2015 ISAKOS Biennial Congress Paper #2
Hypoxic Pretreatment Promotes Chondrogenic Capacity of Scaffold-free Tissue Engineered Construct Derived from Synovial Mesenchymal Stem Cells
Yukihiko Yasui, MD, Suita, Osaka JAPAN
Ryota Chijimatsu, MS, Suita, Osaka JAPAN
Yu Moriguchi, MD, PhD, Suita City, Osaka JAPAN
Kota Koizumi, MD, Suita, Osaka JAPAN
Norihiko Sugita, MD, Suita, Osaka JAPAN
Morito Sakaue, PhD, Suita, Osaka JAPAN
Akira Myoui, MD, PhD, Suita, Osaka JAPAN
Hideki Yoshikawa, MD, PhD, Suita, Osaka JAPAN
Norimasa Nakamura, MD, PhD, Osaka, Osaka JAPAN
Osaka University, Suita, Osaka, JAPAN
FDA Status Not Applicable
Summary: We have developed a scaffold-free tissue-engineered construct (TEC) and demonstrated its feasibility to cartilage repair. While, it is important to further improve chondrogenic differentiation of the TEC. This study revealed hypoxic generated TEC had higher chondrogenic capacity than the conventional TEC, suggesting the availability of hypoxic preparation of the TEC towards clinical application.
Stem cell therapies in cartilage repair have been widely investigated based on poor healing capacity of articular cartilage. We have recently developed a scaffold-free tissue-engineered construct (TEC) composed of synovial mesenchymal stem cells (MSCs) and extracellular matrices synthesized by the cells and demonstrated the feasibility of TEC to facilitate cartilage repair in a first-in-man clinical trial. However, repair cartilage generated by the TEC has been shown to have superficial abnormality morphologically and mechanically in a large animal model. Limited chondrogenic capacity of adult stem cell could be one of the considerable reasons. Therefore, promoting the chondrogenic capacity of the TEC can improve therapeutic outcome. Hypoxia is one of the promising methods to promote chondrogenic differentiation, to maintain stemness, and to escape cellular senescence of stem cells with safety. The purpose of this study was to test the feasibility of hypoxic preparation of the TEC to promote chondrogenesis.

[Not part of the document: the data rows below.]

(** A step that keeps the opening and adds the packets [ps]. *)
Lemma session_grow w0 acc more ps s s' :
  in_session w0 acc s ->
  c_connect_sent s'.1 = c_connect_sent s.1 -> c_tx_buffer_size s'.1 = c_tx_buffer_size s.1 -> steady s s' ->
  outbound s' = outbound s ++ stream ps -> Forall by_client ps -> more `sublist_of` ps ->
  (c_state s'.1 = AEMLIB_STATE_MQTT_CONNECT_SENT ->
     c_state s.1 = AEMLIB_STATE_MQTT_CONNECT_SENT /\ ps = [] /\
     (c_tx_pending_len s.1 = 0 -> c_tx_pending_len s'.1 = 0)) ->
  in_session w0 (acc ++ more) s'.
Proof.
  intros (sent & qs & [Hw Hs Hq Ha Hwait Hfit]) Ecs Ets [[d Ed] Eiv] Eo Hps Hm Hst.
  assert (opening s'.1 = opening s.1) as Eop by (unfold opening, connect_packet; by rewrite Ecs, Eiv).
  exists (sent ++ d), (qs ++ ps). split.
  - by rewrite Ed, Hw, app_assoc.
  - rewrite Eop, app_assoc, stream_app, <- Hs. unfold outbound in Eo.
    rewrite Ed, Hw, <- !app_assoc in Eo. apply app_inv_head in Eo. by rewrite <- !app_assoc.
  - by apply Forall_app.
  - by apply sublist_app.
  - intros Est. destruct (Hst Est) as (Est' & -> & Hp). destruct (Hwait Est') as [-> Hpend].
    split; [done|]. intros E0. apply Hp, Hpend. congruence.
  - unfold connect_packet in *. by rewrite Eiv, Ets.
Qed.

(** A step that sends nothing. *)
Lemma session_same w0 acc s s' :
  in_session w0 acc s ->
  c_connect_sent s'.1 = c_connect_sent s.1 -> c_tx_buffer_size s'.1 = c_tx_buffer_size s.1 -> steady s s' ->
  outbound s' = outbound s ->
  (c_state s'.1 = AEMLIB_STATE_MQTT_CONNECT_SENT ->
     c_state s.1 = AEMLIB_STATE_MQTT_CONNECT_SENT /\ (c_tx_pending_len s.1 = 0 -> c_tx_pending_len s'.1 = 0)) ->
  in_session w0 acc s'.
Proof.
  intros Hs Ecs Ets Hsd Eo Hst. rewrite <- (app_nil_r acc).
  eapply (session_grow w0 acc [] []); [done..| | |done|]; [by rewrite app_nil_r|done|].
  intros Est. destruct (Hst Est). auto.
Qed.

Lemma session_tx_same w0 acc s s' :
  in_session w0 acc s -> tx_same s s' ->
  (c_state s'.1 = AEMLIB_STATE_MQTT_CONNECT_SENT -> c_state s.1 = AEMLIB_STATE_MQTT_CONNECT_SENT) ->
  in_session w0 acc s'.
Proof.
  intros Hs Hx Hst. pose proof (tx_same_outbound _ _ Hx) as Eo. destruct Hx as [Ew _ Ep Ecs Eiv Ets].
  apply (session_same w0 acc s); try done; [split; [by rewrite Ew|done]|].
  intros Est. split; [auto|congruence].
Qed.

Lemma session_flushed w0 acc s s1 : sys_ok s -> in_session w0 acc s -> flushed s s1 -> in_session w0 acc s1.
Proof.
  intros Hs Hin Hf. pose proof (flushed_frame _ _ Hf) as (Est & Ecs & _ & _ & _ & _ & Eo & _ & _ & _ & Ets).
  pose proof (flushed_ok _ _ Hs Hf) as Hs1. pose proof (ok_pending _ (proj1 (proj1 Hs1))).
  destruct Hf as (Hstep & _ & Hp). apply (session_same w0 acc s); try done; [by apply tx_step_steady|].
  intros E1. split; [congruence|lia].
Qed.
Lemma opening_run_ok answer s n s' :
  accepting answer -> sys_ok s -> dialing s -> prompt s.1 -> near s.2 -> opening_run answer s n s' ->
  opening_ok answer (missing s) n s'.
Proof.
  intros Ha Hs Hd Hp Hn.
  induction 1 as [|n s1 st s2 _ IH Est Er Hin|n s1 st s2 _ IH Est Er|n s1 st s2 _ IH Est Hwk Er|n s1 w _ IH Hw Hdl Hnear Hup].
  - split; [done|]. right; left. split; [done|]. split; [done|]. split; [done|]. split; [done|lia].
  - destruct IH as [Hs1 Hc]. destruct Hc as [[E1|E1]|[(Hd1 & Hp1 & Hn1 & -> & Hle)|[(_ & [E1 _] & _) _]]]; [congruence..| |congruence].
    pose proof (wp_of_run _ _ _ _ _ Er (wp_poll s1 Hs1)) as Hpp. split; [by eapply poll_post_ok|].
    destruct (wp_of_run _ _ _ _ _ Er (dialing_prompt s1 Hs1 Hd1 Hp1 Hn1)) as (-> & Hp2 & Hcase).
    destruct (dialing_poll answer _ _ _ Hs1 Hd1 Hpp eq_refl Hin) as (Hts & Er2 & Hst). unfold missing in *.
    assert (received s1.1 = []) as Er1 by apply Hd1. rewrite Er1 in Hle. rewrite Er2. right.
    destruct Hcase as [(E2 & Hn2)|(E2 & Ecs2 & Hu2 & Ht2)].
    + left. destruct Hst as [Hd2|[E3 _]]; [|congruence]. split; [done|]. split; [done|]. split; [done|]. split; [done|lia].
    + right. destruct Hst as [(E3 & _)|Hw2]; [congruence|]. by split; [|lia].
  - by apply (expecting_step _ _ _ _ _ _ Ha IH Est Er).
  - by apply (expecting_step _ _ _ _ _ _ Ha IH Est Er).
  - destruct IH as [Hs1 Hc]. split.
    { eapply sys_ok_next; [done|split; [apply Hs1|done]|done|]. eapply link_ok_step; [apply Hs1|by left|done]. }
    destruct Hc as [Ho|[(Hd1 & Hp1 & _ & Hr)|[(Hp1 & Hw1 & Ecs1 & _ & Ht1) Hle]]]; [by left|right; left|right; right].
    + split; [done|]. split; [done|]. split; [by apply Hnear, Hd1|done].
    + destruct (Hup (wt_state _ _ Hw1)) as (Hu & Hrd & Hpre). split; [|done].
      split; [done|]. split; [destruct Hw1; split; done|]. split; [done|]. split; [done|].
      unfold timely in *. cbn. lia.
Qed.
(* ===== verification/Defects.v ===== *)
(** * Defects the model shows

    Each theorem proves a behaviour of the code that contradicts its comments,
    its documentation or the protocol. *)
From S2P Require Import Prelude Machine Status Platform Proto Mqtt Encode Decode ClientState Core Client Invariant Outbound Inbound CoreSpec Session Api Lifecycle Timers Runs Conformance Handshake Prompt.

(** A buffer whose front the packet loop refuses is refused for ever: the
    refused bytes are never removed. *)
Lemma exit_status_permanent cap bs more st :
  is_bytes bs -> zlen (bs ++ more) <= cap ->
  exit_status cap bs = Some st -> st <> ST_OK -> exit_status cap (bs ++ more) = Some st.
Proof.
  intros Hb Hl Hx Hne. unfold exit_status in *. destruct (parse_header bs) as [| |h] eqn:Eh.
  - destruct (Z.eqb_spec (zlen bs) cap) as [Ez|]; [|congruence].
    assert (more = []) as -> by (apply zlen_0_inv; zl). rewrite app_nil_r, Eh.
    by rewrite (proj2 (Z.eqb_eq _ _) Ez).
  - by rewrite (parse_header_app _ more _ Eh).
  - rewrite (parse_header_app _ more _ Eh) by done. cbv zeta in *.
    pose proof (parse_header_size _ _ Hb Eh) as (? & ? & ? & _).
    destruct (Z.ltb_spec cap (h_size h + h_remaining h)); [done|].
    destruct (Z.ltb_spec (zlen bs) (h_size h + h_remaining h)); [congruence|].
    rewrite (proj2 (Z.ltb_ge _ _)) by zl. unfold slice in *.
    rewrite zdrop_app_le, ztake_app_le by (rewrite ?zlen_zdrop; lia). done.
Qed.

Section Defects.
Context `{T : Target} {W F : Type} {V : WireView W} {E : MessageEnv W F}.
Abbreviation sys := (aemlib_client_t W F * W)%type.
Implicit Types s : sys.

(** C34: "while non-zero, new sends are refused until this fully flushes":
    a refused publish has already encoded its packet over the bytes that
    wait to be sent.  The caller gets WOULD_BLOCK, and the stream goes on
    with the start of the refused packet in place of the rest of the old
    one. *)
Theorem refused_publish_overwrites_pending s topic tail payload payload_len :
  sys_ok s -> publish_args s topic tail payload payload_len -> zlen topic < 2 ^ 16 ->
  let p := Publish topic (ztake payload_len payload) in
  packet_fits p (c_tx_buffer_size s.1) ->
  0 < c_tx_pending_len s.1 <= zlen (serialize p) ->
  wp (aemlib_publish CLIENT (topic ++ 0 :: tail) payload payload_len 0) (fun st s' =>
    st = IO_WOULD_BLOCK /\ wire_out s'.2 = wire_out s.2 /\
    zlen (unsent s'.1) = zlen (unsent s.1) /\
    unsent s'.1 = ztake (zlen (unsent s.1)) (serialize p)) s.
Proof.
  intros Hs Ha Hl p Hfit Hp. pose proof Hs as [Hb _].
  eapply wp_mono; [by apply wp_publish|]. intros st s' H.
  rewrite publish_body_of in H by done. fold p in H. pose proof (sends_frame _ _ _ _ _ Hb H) as (Hb' & _).
  destruct H as (_ & _ & Hbusy & _). destruct (Hbusy Hfit) as (-> & Ew & Ep & Et); [lia|].
  split; [done|]. split; [by rewrite Ew|]. rewrite !unsent_zlen by (apply Hb || apply Hb').
  split; [done|]. unfold unsent. rewrite Ep. change (raw_packet 0x30 (body_of p)) with (serialize p) in Et.
  rewrite <- Et. by rewrite ztake_ztake by lia.
Qed.

(** C35: [aemlib_connect] on a client that is not disconnected reports
    STATE_INVALID but has already dropped the live connection's buffered
    bytes, sent half or received half. *)
Theorem refused_connect_discards_buffers s :
  c_state s.1 <> AEMLIB_STATE_DISCONNECTED ->
  wp (aemlib_connect CLIENT) (fun st s' =>
    st = STATE_INVALID /\ c_state s'.1 = c_state s.1 /\ s'.2 = s.2 /\
    unsent s'.1 = [] /\ received s'.1 = []) s.
Proof.
  intros Hne. eapply wp_of_eq; [rewrite connect_run, bool_decide_eq_false_2 by done; reflexivity|]. done.
Qed.

(** ** Refused packets *)
Definition poisoned (s : sys) : Prop :=
  sys_ok s /\ c_state s.1 = AEMLIB_STATE_MQTT_CONNECTED /\
  exists st, st <> ST_OK /\ exit_status (c_rx_buffer_size s.1) (received s.1) = Some st.

(** The packet loop on a refused front stops at once. *)
Lemma loop_poisoned fuel s st :
  sys_ok s -> exit_status (c_rx_buffer_size s.1) (received s.1) = Some st -> st <> ST_OK ->
  wp (client_read_loop (S fuel)) (fun st' s' => st' = st /\ s' = s) s.
Proof.
  intros Hs Hx Hne. pose proof Hs as [[Hc Hw] _]. pose proof (ok_rx_len _ Hc). pose proof (ok_rx_room _ Hc).
  pose proof (ok_rx_size _ Hc) as Hz. pose proof (received_zlen _ Hc) as Hzr.
  rewrite client_read_loop_S. apply wp_bind, wp_field. destruct (Z.eqb_spec (c_rx_len s.1) 0) as [E0|_].
  { assert (received s.1 = []) as Er by (apply zlen_0_inv; lia). rewrite Er in Hx.
    unfold exit_status in Hx. cbn [parse_header] in Hx. rewrite zlen_nil in Hx.
    destruct (Z.eqb_spec 0 (c_rx_buffer_size s.1)); [lia|congruence]. }
  apply wp_bind, wp_field, wp_bind, wp_field, wp_bind.
  destruct (decode_fixed_header_run (rx_mem s.1) (c_rx_len s.1) header_uninit)
    as (st' & h & Ed & Ho); [apply Hc|lia|lia|].
  eapply wp_of_option; [exact Ed|]. unfold header_outcome in Ho. fold (received s.1) in Ho.
  unfold exit_status in Hx. rewrite Hzr in Hx.
  destruct (parse_header (received s.1)) as [| |hd] eqn:Eh.
  - subst st'. injection Hx as <-. rewrite has_code_too_small.
    destruct (c_rx_len s.1 =? c_rx_buffer_size s.1); by apply wp_ret.
  - subst st'. injection Hx as <-. by apply wp_ret.
  - destruct Ho as [-> ->]. change (has_code ST_OK _) with false. change (negb (is_ok ST_OK)) with false.
    cbv iota. cbn [hdr_header_size hdr_remaining_length header_of].
    pose proof (parse_header_size _ _ (received_bytes _ Hc) Eh) as (Hs1 & Hs2 & Hr & _).
    unfold MAX_REMAINING in Hr. pose proof SIZE_MOD_ge. rewrite size_add_small by lia. cbv zeta in *.
    destruct (Z.ltb_spec (c_rx_buffer_size s.1) (h_size hd + h_remaining hd)); [apply wp_ret; by injection Hx|].
    destruct (Z.ltb_spec (c_rx_len s.1) (h_size hd + h_remaining hd)); [congruence|].
    apply wp_check. eapply wp_mono; [by apply wp_dispatch; [..|lia]|]. intros st1 s1 Ha.
    destruct (action_of hd _) as [m| |e]; [done..|]. injection Hx as ->. destruct Ha as [-> ->]. done.
Qed.

Definition blocked (s : sys) (st : Z) (s' : sys) : Prop :=
  st <> ST_OK /\ poisoned s' /\ delivered s'.2 = delivered s.2 /\ outbound s' = outbound s.

Lemma read_poisoned s : poisoned s -> wp client_read (blocked s) s.
Proof.
  intros (Hs & Hst & st & Hne & Hx). rewrite client_read_eq. apply wp_receive; [apply Hs|..].
  - intros st1 s1 Hf H Er _. apply wp_ret. split; [by apply failed_not_ok|].
    pose proof (rx_step_state _ _ H) as (E1 & _ & _ & _ & _ & _ & Esz & _ & Eo).
    split; [|split; [by destruct H as [_ (_ & ? & _) _]|done]].
    split; [by eapply rx_step_sys_ok|]. split; [congruence|]. exists st. by rewrite Esz, Er.
  - intros new s1 H Er _. pose proof (rx_step_sys_ok _ _ Hs H) as Hs1.
    pose proof (rx_step_state _ _ H) as (E1 & _ & _ & _ & _ & _ & Esz & _ & Eo).
    apply wp_bind, wp_field.
    assert (exit_status (c_rx_buffer_size s1.1) (received s1.1) = Some st) as Hx1.
    { rewrite Er, Esz. apply exit_status_permanent; [apply received_bytes, Hs| |done|done].
      rewrite <- Er, <- Esz, received_zlen by apply Hs1. apply (ok_rx_len _ (proj1 (proj1 Hs1))). }
    eapply wp_mono; [by apply loop_poisoned|]. intros st' s2 [-> ->]. split; [done|].
    split; [|split; [by destruct H as [_ (_ & ? & _) _]|done]].
    split; [done|]. split; [congruence|]. by exists st.
Qed.

(** C31: a packet the client refuses (a QoS 1 PUBLISH, say, which the API
    documents as "rejected rather than delivered") stays at the front of
    the receive buffer.  From then on the connection is dead but not closed:
    every poll fails, delivers nothing, sends no keepalive, and leaves the
    client in the same situation, in state CONNECTED. *)
Theorem refused_packet_blocks_forever s :
  poisoned s ->
  wp (aemlib_poll CLIENT) (blocked s) s.
Proof.
  intros Hp. pose proof Hp as (Hs & Hst & st & Hne & Hx). apply wp_poll_intro; [apply Hs|..].
  - intros st1 s1 Hf Hfail Ec. pose proof (flushed_frame _ _ Hf) as (_ & _ & _ & _ & _ & _ & Eo & _ & Ed & _).
    split; [by apply failed_not_ok|]. split; [|done].
    split; [by eapply flushed_ok|]. rewrite Ec. eauto.
  - intros s1 Hf Hb1. pose proof (flushed_frame _ _ Hf) as (E1 & _ & _ & _ & _ & _ & Eo & Er & Ed & _).
    pose proof (flushed_ok _ _ Hs Hf) as Hs1.
    assert (poisoned s1) as Hp1.
    { split; [done|]. split; [congruence|]. exists st. rewrite Er.
      destruct Hf as (Hstep & _). by rewrite (same_rx_size _ _ (tx_step_rx _ _ Hstep)). }
    assert (forall st' s', blocked s1 st' s' -> blocked s st' s') as Hw
      by (unfold blocked; rewrite Ed, Eo; done).
    apply wp_check. eapply wp_mono; [apply wp_core_poll; [done|apply Hs1]|].
    intros st2 s2. unfold core_post. rewrite E1, Hst. intros [-> ->]. split; [intros _|done].
    apply wp_bind, wp_field. rewrite E1, Hst. apply wp_check.
    eapply wp_mono; [by apply read_poisoned|]. intros st' s' Hblk. split; [intros ->; by destruct Hblk|by auto].
Qed.

(** ** Calling back into the library *)

Lemma bind_none {A B} (m : M sys A) (k : A -> M sys B) s a s' :
  m s = Some (a, s') -> k a s' = None -> mthen m k s = None.
Proof. unfold mthen. by intros ->. Qed.
Lemma none_bind {A B} (m : M sys A) (k : A -> M sys B) s : m s = None -> mthen m k s = None.
Proof. unfold mthen. by intros ->. Qed.
(** The callbacks that send nothing leave the outbound stream alone. *)
Lemma silent_reaction_conforms r : r = Listen \/ r = Quit -> callback_conforms r.
Proof.
  intros Hr. apply silent_conforms. intros s topic topic_len payload payload_len.
  destruct Hr as [-> | ->]; [split; [done|by left]|].
  cbn [call_message demo_env react]. unfold wlp, log_message, mthen, mmodify.
  rewrite disconnect_run. cbn [fst snd]. destruct (bool_decide _); (split; [done|auto]).
Qed.

(** No reaction but a reconnect sets the timer, and the silent ones send
    nothing. *)
Lemma reaction_keeps_timer r : reaction_ok r -> callback_keeps timer_same r.
Proof.
  intros Hr s topic topic_len payload payload_len Hs. cbn [call_message demo_env]. apply wlp_bind. unfold log_message, wlp, mmodify.
  set (s1 := (s.1, _)). assert (base_ok s1) as Hs1 by (destruct Hs; by split).
  destruct r as [|t p| |]; cbn [react reaction_ok] in *; [done| | |done].
  - destruct Hr as (Ht & Hp & Hsz). change (wlp (_ <- aemlib_publish CLIENT (cstring t) p (zlen p) 0 ;; mreturn tt)
      (fun _ s' => timer_same s s') s1).
    assert (publish_args s1 t [] p (zlen p)) as Ha.
    { pose proof (ok_tx_room _ (proj1 Hs)). zlen_pose. split; try done; cbn [fst s1]; lia. }
    apply wlp_bind. eapply wlp_mono; [apply wlp_of_wp; exact (wp_publish s1 t [] p (zlen p) Hs1 Ha)|].
    intros st s' [H _]. apply wlp_ret. apply tx_step_state in H as (_ & _ & _ & ? & ? & _). by split.
  - unfold mthen. rewrite disconnect_run. by destruct (bool_decide _).
Qed.

Lemma silent_reaction_sends_nothing r : r = Listen \/ r = Quit -> callback_keeps out_same r.
Proof.
  intros Hr s topic topic_len payload payload_len _. destruct Hr as [-> | ->]; [done|].
  cbn [call_message demo_env react]. unfold wlp, log_message, mthen, mmodify. rewrite disconnect_run. by destruct (bool_decide _).
Qed.

(** ** The types *)

(** The fields of the channels in their C types; the clock too. *)
Definition net_typed (n : vt_store) : Prop :=
  map_Forall (fun _ ch => is_bytes (ch_buf ch) /\ is_size (ch_len ch)) (vs_channels n).
Definition world_typed (w : world) : Prop := net_typed (w_net w) /\ is_u64 (w_clock w).

Lemma channel_write_loop_bytes k buf size tail data i buf' :
  is_bytes buf -> is_bytes data -> channel_write_loop k buf size tail data i = Some buf' -> is_bytes buf'.
Proof.
  revert buf i. induction k as [|k IH]; intros buf i Hb Hd; cbn [channel_write_loop]; [by intros [= <-]|].
  destruct (load data i) eqn:El; [|done]. destruct (umod _ _); [|done]. destruct (store _ _ _) eqn:Es; [|done].
  apply IH; [|done]. apply (store_bytes_ok _ _ _ _ Hb) in Es; [done|by eapply load_byte].
Qed.
Lemma channel_read_loop_bytes k dst ch i dst' :
  is_bytes dst -> is_bytes (ch_buf ch) -> channel_read_loop k dst ch i = Some dst' -> is_bytes dst'.
Proof.
  revert dst i. induction k as [|k IH]; intros dst i Hb Hd; cbn [channel_read_loop]; [by intros [= <-]|].
  destruct (umod _ _); [|done]. destruct (load _ _) eqn:El; [|done]. destruct (store _ _ _) eqn:Es; [|done].
  apply IH; [|done]. apply (store_bytes_ok _ _ _ _ Hb) in Es; [done|by eapply load_byte].
Qed.

Lemma yields_endpoint ctx : yields net_typed (fun _ => True) (get_endpoint ctx).
Proof. intros s Hs. unfold get_endpoint, mthen, mget, of_option, wlp. by destruct (vs_endpoints s !! ctx). Qed.
Lemma yields_channel a : yields net_typed (fun ch => is_bytes (ch_buf ch) /\ is_size (ch_len ch)) (get_channel a).
Proof.
  intros s Hs. unfold get_channel, mthen, mget, of_option, wlp. destruct (vs_channels s !! a) eqn:Ea; [|done].
  split; [|done]. by apply (Hs _ _ Ea).
Qed.
Lemma yields_put_channel a ch : is_bytes (ch_buf ch) -> is_size (ch_len ch) ->
  yields net_typed (fun _ => True) (mmodify (set_channel a ch)).
Proof. intros. apply yields_modify; [done|]. intros s Hs. by apply map_Forall_insert_2. Qed.

Lemma yields_set_connected ctx v : yields net_typed is_u32 (vt_set_connected ctx v).
Proof.
  eapply yields_bind; [apply yields_endpoint|]. intros vt _.
  eapply yields_bind; [by apply (yields_modify _ (fun _ => True))|]. intros _ _. apply yields_ret. auto.
Qed.

Lemma virtual_transport_typed ctx : transport_typed net_typed (aemlib_virtual_transport_bind ctx).
Proof.
  split.
  - intros f [= <-]. apply yields_set_connected.
  - intros f [= <-]. apply yields_set_connected.
  - intros f buf len n [= <-] Hb Hl Hn. eapply yields_bind; [apply yields_endpoint|]. intros vt _.
    apply yields_if; [apply yields_ret; cbn; auto|].
    eapply yields_bind; [apply yields_channel|]. intros ch [Hc Hcl].
    eapply yields_bind; [apply (yields_of_option _ (fun r =>
      is_u32 r.1.1.1 /\ is_bytes r.1.1.2 /\ is_size r.1.2 /\ is_bytes (ch_buf r.2) /\ is_size (ch_len r.2)))|].
    + intros [[[st dst] k] ch']. unfold channel_read. destruct (channel_read_loop _ _ _ _) eqn:Er; [|done].
      apply channel_read_loop_bytes in Er; [|done..]. destruct (umod _ _); [|done]. intros [= <- <- <- <-].
      cbn. destruct (len <? ch_len ch); auto using size_sub_size.
    + intros [[[st dst] k] ch'] (? & ? & ? & ? & ?). cbn [fst snd] in *.
      eapply yields_bind; [by apply yields_put_channel|]. intros _ _. by apply yields_ret.
  - intros f buf len n [= <-] Hb Hl Hn. eapply yields_bind; [apply yields_endpoint|]. intros vt _.
    apply yields_if; [apply yields_ret; cbn; auto|].
    eapply yields_bind; [apply yields_channel|]. intros ch [Hc Hcl].
    eapply yields_bind; [apply (yields_of_option _ (fun r =>
      is_u32 r.1.1 /\ is_size r.1.2 /\ is_bytes (ch_buf r.2) /\ is_size (ch_len r.2)))|].
    + intros [[st k] ch']. unfold channel_write. destruct (umod _ _); [|done]. cbv zeta.
      destruct (channel_write_loop _ _ _ _ _ _) eqn:Er; [|done]. apply channel_write_loop_bytes in Er; [|done..].
      assert (is_size (if len <? size_sub (ch_buf_size ch) (ch_len ch) then len else size_sub (ch_buf_size ch) (ch_len ch)))
        by (destruct (len <? _); [done|apply size_sub_size]).
      destruct (_ && _); intros [= <- <- <-]; cbn; auto using size_add_size.
    + intros [[st k] ch'] (? & ? & ? & ?). cbn [fst snd] in *.
      eapply yields_bind; [by apply yields_put_channel|]. intros _ _. by apply yields_ret.
Qed.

MSCs isolated from human synovium from 3 ACL injured patients were plated (triplicate from each sample) on culture dishes at a density of 4.0 x 105/cm2 in the growth medium with 0.2 mM ascorbic acid 2-phosphate to promote collagen synthesis. MSC isolation, proliferation, and generation of TEC in hypoxic group were under 5% O2 consistently and those in normoxic group under 20% O2. Then, in vitro chondrogenic differentiation capacity of the TEC was tested under 5% O2 for three weeks. In both hypoxic and normoxic group, we evaluated cell proliferation, p16 gene expression (marker for cellular senescence) and ßGAL staining (marker for cellular senescence) of MSCs as well as GAG content, gene expression, histology of the TEC after chondrogenic differentiation.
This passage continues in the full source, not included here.